Иными словами, теза — антитеза — синтез.
Речь сейчас не о том, чья система лучше, хотя в творческом споре Любимова и Эфроса я был на стороне последнего. Это не значит, что я принадлежал к числу его слепых поклонников и был «прикован к его театру, как жук к пробке».
К примеру, его «шекспириада» оставила меня равнодушным, и как-то на улице Черняховского, в Розовом гетто, где мы случайно повстречались, он на меня страшно раскричался из-за того, что мне не понравился его «Отелло». Признаюсь здесь, что и любимовский «Гамлет» мне не очень нравился — за исключением разве что придуманного Давидом Боровским «занавеса», по сути главного героя спектакля, но этого на три часа сценического действия явно недостаточно. В их политическом споре — после отъезда Любимова и назначения Эфроса на его место — я не взял ничьей стороны, а потому не принимал и не понимал упреков Любимова Эфросу, как и странного его пожелания смерти собственному театру, у которого, видит Бог, не было возможности последовать примеру своего художественного руководителя и стать коллективным невозвращенцем. Я бы говорил не о безнравственности поступка Эфроса, взявшего предложенный ему театр на Таганке после долгих раздумий и оттяжек, — скорее, о трагическом легкомыслии его решения. Ведь даже работа над «Вишневым садом» у Любимова была для него тяжкой, он чувствовал себя Станиславским в театре Крэга, а вернувшись к себе на Малую Бронную, с облегчением вздохнул: «Когда постранствуешь, воротишься домой…» Дело здесь не в этике — Эфрос явно не рассчитал своих сил, хотя самому театру на Таганке, несомненно, повезло: на место одного талантливого режиссера пришел другой талантливый.

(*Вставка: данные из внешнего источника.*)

(** The services of the database, of the managed storage and of the reports generator
    follow the spec: a service that is not wanted is gone and adds no address; one that is
    wanted forwards its configured port to that component's pods, and the address handed to
    the core names the service and that port. *)
Theorem component_services cr tls specs w1 s1 w1' w2 s2 w2' w3 s3 w3' :
  let at_ suffix := nn (ci_InstallNamespace cr) (ci_Name cr +:+ suffix) in
  let scheme := match tls with Some _ => "https" | None => "http" end in
  let wants_reports := match V2.spec_ReportOptions (ci_Spec cr) with
                       | Some o => negb (V2.rpc_Replicas o =? 0) | None => false end in
  let dbPort := (configureDatabaseService cr).1 in
  let storagePort := (configureStorageService cr).1 in
  let reportsPort := (configureReportsService cr).1 in
  quiet w1 KService (at_ "-database") → quiet w2 KService (at_ "-storage") → quiet w3 KService (at_ "-reports") →
  reconcileDatabaseService cr specs w1 = (Ok s1, w1') →
  reconcileStorageService cr tls specs w2 = (Ok s2, w2') →
  reconcileReportsService cr tls specs w3 = (Ok s3, w3') →
  (forwards w1' (at_ "-database") (DatabasePodLabels cr) [("jdbc", dbPort)] ∧
   s1 = specs <| sps_DatabaseURL := Some (URL_of "jdbc:posgtresql"
          (host_port (ci_Name cr +:+ "-database") dbPort) DatabaseName) |>) ∧
  (if DeployManagedStorage cr then
     forwards w2' (at_ "-storage") (StoragePodLabels cr) [("http", storagePort)] ∧
     s2 = specs <| sps_StorageURL := Some (URL_of scheme (host_port (ci_Name cr +:+ "-storage" +:+ "." +:+
            ci_InstallNamespace cr +:+ ".svc.cluster.local") storagePort) "") |>
   else stored w2' KService (at_ "-storage") = None ∧ s2 = specs) ∧
  (if wants_reports then
     forwards w3' (at_ "-reports") (ReportsPodLabels cr) [("http", reportsPort)] ∧
     s3 = specs <| sps_ReportsURL := Some (URL_of scheme (host_port (ci_Name cr +:+ "-reports") reportsPort) "") |>
   else stored w3' KService (at_ "-reports") = None ∧ s3 = specs).
Proof.
  intros at_ scheme wants dbPort storagePort reportsPort Q1 Q2 Q3 H1 H2 H3. split; [|split].
  - unfold reconcileDatabaseService, dbPort in *. destruct (configureDatabaseService cr) as [port config].
    apply mbindM_inv in H1 as ([svc [[]|e]] & w & Hc & Hrun); ret_inv Hrun.
    apply component_service_ok in Hc as (Hf & Hkey & _); [|exact Q1].
    split; [exact Hf|]. by rewrite (svc_name _ _ Hkey).
  - unfold reconcileStorageService, storagePort in *. destruct (configureStorageService cr) as [port config].
    destruct (DeployManagedStorage cr); simpl in H2.
    + apply mbindM_inv in H2 as ([svc [[]|e]] & w & Hc & Hrun); [|ret_inv Hrun].
      apply component_service_ok in Hc as (Hf & Hkey & Hn & Hp); [|exact Q2].
      unfold mretM, rbind in Hrun. destruct (GetNamedPort HttpPortName svc) as [p|] eqn:Eg; [|done].
      injection Hrun as <- ->. split; [exact Hf|].
      rewrite (svc_name _ _ Hkey), (svc_namespace _ _ Hkey), (GetNamedPort_single _ _ _ _ Hn Hp Eg).
      change (nn_Name (key KService (storage_service cr))) with (ci_Name cr +:+ "-storage").
      unfold host_port. by rewrite !append_assoc.
    + apply mtry_ok_inv in H2 as ([] & w & Hd & Hrun). ret_inv Hrun.
      split; [|done]. by apply deleteService_gone in Hd; [|by apply quiet_unheld].
  - unfold reconcileReportsService, wants, reportsPort in *.
    destruct (configureReportsService cr) as [port config].
    assert (Hdel : (do? deleteService (reports_service cr) in mretM (Ok specs)) w3 = (Ok s3, w3') →
      stored w3' KService (at_ "-reports") = None ∧ s3 = specs).
    { intros ([] & w & Hd & Hrun)%mtry_ok_inv. ret_inv Hrun.
      split; [|done]. by apply deleteService_gone in Hd; [|by apply quiet_unheld]. }
    destruct (V2.spec_ReportOptions (ci_Spec cr)) as [o|]; [|by apply Hdel].
    destruct (V2.rpc_Replicas o =? 0); [by apply Hdel|]. simpl.
    apply mbindM_inv in H3 as ([svc [[]|e]] & w & Hc & Hrun); ret_inv Hrun.
    apply component_service_ok in Hc as (Hf & Hkey & _); [|exact Q3].
    split; [exact Hf|]. by rewrite (svc_name _ _ Hkey).
Qed.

Мне тяжело было читать выпады иммигрантской прессы против Эфроса — это было продолжение его травли, продолжение заговора с целью уничтожения человека. Естественно, я бы отверг любые выпады Эфроса против Любимова, если б они последовали, но их не было — Эфрос отзывался о своем предшественнике с неизменным уважением, настоял на восстановлении его спектаклей, воспрепятствовал уничтожению его мемориального кабинета с испещренными автографами стенами и, когда Горбачевы пришли на «Мизантропа», ходатайствовал о возвращении Любимова. А когда ученики Любимова принесли ему на подпись ходатайство о возвращении из-за границы учителя, Эфрос, не будучи его учеником, несколько раз вычеркивал написанные собственноручно фразы, пока его мнение не выкристаллизовалось в следующую:
«Присоединяюсь к просьбе учеников Ю. Любимова помочь ему вернуться, если он сам того желает».

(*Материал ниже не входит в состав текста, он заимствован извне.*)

Lemma configurePVC_asked name cfg dflt :
  requested (configurePVC name cfg dflt) = asked_size cfg dflt ∧
  pvcfg_Labels (configurePVC name cfg dflt) = <["app" := name]> (gm_make (V2.md_Labels (asked_metadata cfg))) ∧
  pvcfg_Annotations (configurePVC name cfg dflt) = gm_make (V2.md_Annotations (asked_metadata cfg)).
Proof.
  assert (Hd : ResourceList_Storage {[ResourceStorage := dflt]} = dflt) by apply Storage_found, lookup_singleton_eq.
  unfold configurePVC, asked_size, asked_metadata, requested.
  destruct (cfg ≫= V2.stc_PVC) as [[[[modes [[reqs|] limits] vol sc rest]|] md]|]; simpl; split_and!; try done;
    by destruct modes.
Qed.
Lemma wants_emptyDir_no_claim cfg : wants_emptyDir cfg = true ↔ no_claim cfg.
Proof.
  unfold wants_emptyDir, no_claim. destruct (cfg ≫= V2.stc_EmptyDir) as [e|]; [|naive_solver].
  split; [intros He; by exists e|by intros (? & [= <-] & ?)].
Qed.
Lemma DeployManagedStorage_external cr : DeployManagedStorage cr = false ↔ external_storage cr.
Proof.
  unfold DeployManagedStorage, external_storage. destruct (V2.spec_ObjectStorageOptions _) as [o|]; [|naive_solver].
  destruct (V2.oso_Provider o) as [p|] eqn:Ep; [|naive_solver]. rewrite bool_decide_eq_false.
  split; [intros Hu; by exists o, p|intros (o' & p' & [= <-] & Hp & Hu); by simplify_eq].
Qed.
Lemma storage_config_asked cr f : storage_config cr f = asked cr f.
Proof. unfold storage_config, asked. destruct (V2.spec_StorageOptions _) as [o|]; [|done]. by destruct (f o). Qed.
Lemma reconcilePVC_kept cr f dflt suffix w q w' :
  reconcilePVC cr (storage_config cr f) dflt (Some suffix) w = (q, w') →
  (no_claim (asked cr f) → q = Ok () ∧ same_store w w') ∧
  (¬ no_claim (asked cr f) → q = Ok () → claim_kept cr (ci_Name cr +:+ "-" +:+ suffix) (asked cr f) dflt w w').
Proof.
  intros Hrun. rewrite <-wants_emptyDir_no_claim, storage_config_asked in *.
  split; [intros He|intros He -> old Ho Hd].
  - unfold reconcilePVC in Hrun. rewrite He in Hrun. by ret_inv Hrun.
  - apply not_true_is_false in He. destruct (configurePVC_asked (ci_Name cr) (asked cr f) dflt) as (<- & <- & <-).
    by eapply reconcilePVC_existing.
Qed.

(** C22. The data of a claim is safe: a successful pass over the database's or the managed
    storage's claim, if it is there and not under deletion, leaves it with its access modes
    and, once they are set, its volume and its class.  It requests the storage that the
    spec asks for (500Mi for the database and 32Gi for the storage when it has no requests)
    and its other requests are as they were; it has the labels and annotations of the spec,
    with the [app] label, and keeps its others.  When the spec asks for an emptyDir for
    either, or for external object storage, the pass over that claim succeeds and changes
    nothing at all in the cluster, whatever was there. *)
Theorem claims_keep_their_volume cr w q w' :
  (reconcileDatabasePVC cr w = (q, w') →
   let cfg := asked cr V2.sto_Database in
   (no_claim cfg → q = Ok () ∧ same_store w w') ∧
   (¬ no_claim cfg → q = Ok () →
    claim_kept cr (ci_Name cr +:+ "-database") cfg (resource_NewQuantity (500 * 1024 ^ 2) BinarySI) w w')) ∧
  (reconcileStoragePVC cr w = (q, w') →
   let cfg := asked cr V2.sto_ObjectStorage in
   (external_storage cr ∨ no_claim cfg → q = Ok () ∧ same_store w w') ∧
   (¬ external_storage cr → ¬ no_claim cfg → q = Ok () →
    claim_kept cr (ci_Name cr +:+ "-storage") cfg (resource_NewQuantity (32 * 1024 ^ 3) BinarySI) w w')).
Proof.
  split; intros Hrun cfg.
  - by apply (reconcilePVC_kept cr V2.sto_Database _ "database") in Hrun.
  - rewrite <-DeployManagedStorage_external. unfold reconcileStoragePVC in Hrun.
    destruct (DeployManagedStorage cr); simpl in Hrun.
    + apply (reconcilePVC_kept cr V2.sto_ObjectStorage _ "storage") in Hrun as [Hoff Hon].
      split; [by intros [|He]; [|apply Hoff]|]. intros _. exact Hon.
    + ret_inv Hrun. split; [by intros _|by intros []].
Qed.

(** The configuration of a claim: the user's spec, with the default size only when no
    request is given at all and [ReadWriteOnce] only when no access mode is, and the [app]
    label always the name of the Cryostat. *)
Theorem configurePVC_spec name (cfg : option V2.StorageConfiguration) size :
  let user := default zero_PersistentVolumeClaimSpec ((cfg ≫= V2.stc_PVC) ≫= V2.pcc_Spec) in
  let config := configurePVC name cfg size in
  pvcfg_Labels config !! "app" = Some name ∧
  vrr_Requests (pvs_Resources (pvcfg_Spec config)) =
    Some (default {[ResourceStorage := size]} (vrr_Requests (pvs_Resources user))) ∧
  pvs_AccessModes (pvcfg_Spec config) = Some (default ["ReadWriteOnce"] (pvs_AccessModes user)) ∧
  vrr_Limits (pvs_Resources (pvcfg_Spec config)) = vrr_Limits (pvs_Resources user) ∧
  pvs_VolumeName (pvcfg_Spec config) = pvs_VolumeName user ∧
  pvs_StorageClassName (pvcfg_Spec config) = pvs_StorageClassName user.
Proof.
  intros user config. split; [apply lookup_insert_eq|].
  assert (Hu : default zero_PersistentVolumeClaimSpec (V2.pcc_Spec
    (default {| V2.pcc_Spec := None; V2.pcc_Metadata := V2.zero_ResourceMetadata |} (cfg ≫= V2.stc_PVC))) = user).
  { unfold user. by destruct (cfg ≫= V2.stc_PVC). }
  unfold config, configurePVC. simpl pvcfg_Spec. rewrite Hu. clear Hu config.
  destruct user as [[modes|] [[reqs|] limits] vol sc rest]; by split_and!.
Qed.
End pvc_properties.

(** A bound claim in the cluster. *)
Definition bound_claim : PersistentVolumeClaim := {|
  pvc_meta := NewObjectMeta "cryostat-database" "ns";
  pvc_Spec := zero_PersistentVolumeClaimSpec <| pvs_VolumeName := "pv-1" |>
    <| pvs_Resources := {| vrr_Requests := Some ∅; vrr_Limits := None |} |> |}.
Definition bound_world : fake := fk_put KPVC (nn "ns" "cryostat-database") bound_claim fk_sample.
Lemma claims_keep_their_volume_witness :
  ∃ got, stored (reconcileDatabasePVC sample_cr bound_world).2 KPVC (nn "ns" "cryostat-database") = Some got ∧
    pvs_VolumeName (pvc_Spec got) = "pv-1".
Proof.
  destruct (claims_keep_their_volume sample_cr bound_world (Ok ()) (reconcileDatabasePVC sample_cr bound_world).2)
    as (Hdb & _).
  destruct (Hdb ltac:(apply run_snd; vm_compute; reflexivity)) as [_ Hkept].
  destruct (Hkept ltac:(intros (e & He & _); discriminate He) eq_refl (admitted KPVC (nn "ns" "cryostat-database") bound_claim))
    as (got & Hg & _ & Hv & _).
  - vm_compute. reflexivity.
  - reflexivity.
  - exists got. split; [exact Hg|]. apply Hv. discriminate.
Defined.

Это очередное провидение Эфроса, потому что Любимов — тогда — вовсе не собирался возвращаться в любезное отечество, но и слухи о своем возвращении не дезавуировал. 11 января 1987-го в Бостоне, после премьеры «Преступления и наказания» в Вашингтоне, он на встрече с иммигрантами ответил на вопрос о возвращениии:
— Не знаю… А вы?
Само собой, смех в зале.
На вопрос Володи Козловского в интервью для «Нового русского слова» ответил прямо:
— Я хочу работать на старой сцене, но я не желаю видеться с господином Эфросом и вступать с ним в какие-либо контакты.
Никаких сомнений: возвращаться в Россию Любимов в то время не собирался, но в интриге участвовал с удовольствием. В конце концов, интрига — тот же театр.
В связи со слухами о возвращении Любимова «ругачая» Яковлева пишет:
«Абсолютно убеждена — все интриги плетутся на очень низменном уровне и обговариваются на бандитском жаргоне. Ничто меня с этой точки не сдвинет. Страна бывших зэков и следователей ГПУ. Одни сидели, другие сажали, третьи охраняли. А четвертые ждали посадки. Лагерная генетика — и жаргон оттуда же. А сейчас еще пуще… В общем, интрига крутилась. Чтобы жизнь в Москве не казалась медом…» — и описывает смерть Эфроса как убийство.